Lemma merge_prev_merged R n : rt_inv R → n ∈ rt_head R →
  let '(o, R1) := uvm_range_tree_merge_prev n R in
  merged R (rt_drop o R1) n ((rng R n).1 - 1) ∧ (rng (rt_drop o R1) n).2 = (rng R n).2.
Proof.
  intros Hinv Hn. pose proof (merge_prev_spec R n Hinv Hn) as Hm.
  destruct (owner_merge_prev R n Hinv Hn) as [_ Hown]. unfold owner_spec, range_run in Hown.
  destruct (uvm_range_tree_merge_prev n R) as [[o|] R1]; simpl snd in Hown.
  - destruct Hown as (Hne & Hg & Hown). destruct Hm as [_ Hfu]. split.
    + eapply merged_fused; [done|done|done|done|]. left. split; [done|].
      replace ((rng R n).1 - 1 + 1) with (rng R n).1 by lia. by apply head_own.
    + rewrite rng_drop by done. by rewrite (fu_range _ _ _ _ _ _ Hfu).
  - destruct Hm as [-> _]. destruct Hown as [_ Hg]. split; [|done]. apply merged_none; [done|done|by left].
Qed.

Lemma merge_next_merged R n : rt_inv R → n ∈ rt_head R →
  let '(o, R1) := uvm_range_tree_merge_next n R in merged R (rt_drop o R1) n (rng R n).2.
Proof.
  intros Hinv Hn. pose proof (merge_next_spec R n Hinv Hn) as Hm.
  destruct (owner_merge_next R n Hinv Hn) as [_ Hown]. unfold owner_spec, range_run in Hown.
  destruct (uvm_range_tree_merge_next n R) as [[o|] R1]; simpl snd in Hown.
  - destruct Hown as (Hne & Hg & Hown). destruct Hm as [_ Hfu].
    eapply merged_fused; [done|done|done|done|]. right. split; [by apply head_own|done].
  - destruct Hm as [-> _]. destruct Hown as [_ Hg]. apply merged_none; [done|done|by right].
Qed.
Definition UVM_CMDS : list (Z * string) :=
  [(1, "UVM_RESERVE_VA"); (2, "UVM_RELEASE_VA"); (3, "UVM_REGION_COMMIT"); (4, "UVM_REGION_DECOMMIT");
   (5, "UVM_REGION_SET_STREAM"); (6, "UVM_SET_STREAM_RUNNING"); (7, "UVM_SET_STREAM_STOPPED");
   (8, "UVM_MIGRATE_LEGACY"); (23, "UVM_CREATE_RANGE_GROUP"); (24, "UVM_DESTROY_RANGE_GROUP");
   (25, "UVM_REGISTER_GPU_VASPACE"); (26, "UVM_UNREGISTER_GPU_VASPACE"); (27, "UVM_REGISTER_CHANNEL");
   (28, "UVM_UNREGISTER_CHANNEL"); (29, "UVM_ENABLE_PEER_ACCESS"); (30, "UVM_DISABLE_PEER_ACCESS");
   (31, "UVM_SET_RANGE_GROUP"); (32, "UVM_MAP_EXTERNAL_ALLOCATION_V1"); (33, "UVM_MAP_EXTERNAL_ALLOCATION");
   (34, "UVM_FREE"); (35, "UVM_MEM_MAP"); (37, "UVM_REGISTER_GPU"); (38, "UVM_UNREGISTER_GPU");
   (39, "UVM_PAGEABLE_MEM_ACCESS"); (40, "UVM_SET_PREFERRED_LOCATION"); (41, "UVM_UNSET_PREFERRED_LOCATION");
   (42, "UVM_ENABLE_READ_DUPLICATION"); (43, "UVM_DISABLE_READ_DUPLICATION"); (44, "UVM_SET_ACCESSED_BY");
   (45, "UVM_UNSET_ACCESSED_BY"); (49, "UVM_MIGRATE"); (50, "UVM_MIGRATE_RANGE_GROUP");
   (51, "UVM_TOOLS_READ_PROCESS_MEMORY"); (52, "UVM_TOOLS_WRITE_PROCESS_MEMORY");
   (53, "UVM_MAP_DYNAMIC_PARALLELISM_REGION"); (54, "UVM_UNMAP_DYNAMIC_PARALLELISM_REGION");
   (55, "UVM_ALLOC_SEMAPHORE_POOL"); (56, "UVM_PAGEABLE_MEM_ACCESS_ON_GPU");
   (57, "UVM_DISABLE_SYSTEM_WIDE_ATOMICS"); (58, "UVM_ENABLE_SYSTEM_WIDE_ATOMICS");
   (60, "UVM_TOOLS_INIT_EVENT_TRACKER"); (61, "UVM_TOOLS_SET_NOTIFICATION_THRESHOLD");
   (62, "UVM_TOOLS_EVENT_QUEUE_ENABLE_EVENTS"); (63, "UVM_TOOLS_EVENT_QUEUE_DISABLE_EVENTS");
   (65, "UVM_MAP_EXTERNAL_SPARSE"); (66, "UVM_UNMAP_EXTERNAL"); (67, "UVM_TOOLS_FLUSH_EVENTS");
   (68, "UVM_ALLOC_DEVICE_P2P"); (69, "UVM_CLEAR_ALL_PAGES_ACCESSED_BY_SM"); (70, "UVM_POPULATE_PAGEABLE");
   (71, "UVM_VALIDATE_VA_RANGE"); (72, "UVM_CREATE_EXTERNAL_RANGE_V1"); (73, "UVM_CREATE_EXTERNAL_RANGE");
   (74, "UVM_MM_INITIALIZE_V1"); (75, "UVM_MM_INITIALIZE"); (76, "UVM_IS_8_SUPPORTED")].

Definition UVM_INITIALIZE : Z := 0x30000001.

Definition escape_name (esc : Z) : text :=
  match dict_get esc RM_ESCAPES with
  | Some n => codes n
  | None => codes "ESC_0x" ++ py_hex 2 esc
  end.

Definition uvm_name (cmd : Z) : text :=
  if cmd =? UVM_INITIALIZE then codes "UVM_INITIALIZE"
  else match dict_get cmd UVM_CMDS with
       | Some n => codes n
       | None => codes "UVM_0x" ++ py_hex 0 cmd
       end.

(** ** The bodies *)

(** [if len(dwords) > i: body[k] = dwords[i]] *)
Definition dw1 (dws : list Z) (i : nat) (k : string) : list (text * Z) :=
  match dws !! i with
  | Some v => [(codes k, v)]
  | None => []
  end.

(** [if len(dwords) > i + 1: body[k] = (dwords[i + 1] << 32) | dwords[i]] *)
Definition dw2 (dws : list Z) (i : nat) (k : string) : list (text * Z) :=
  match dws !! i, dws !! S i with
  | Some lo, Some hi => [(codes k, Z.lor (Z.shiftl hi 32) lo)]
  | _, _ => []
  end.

**WHAT TO PRODUCE**
A single number is the whole answer: how many lines in the entries hold the word "left".

**ANSWER SECTION**
2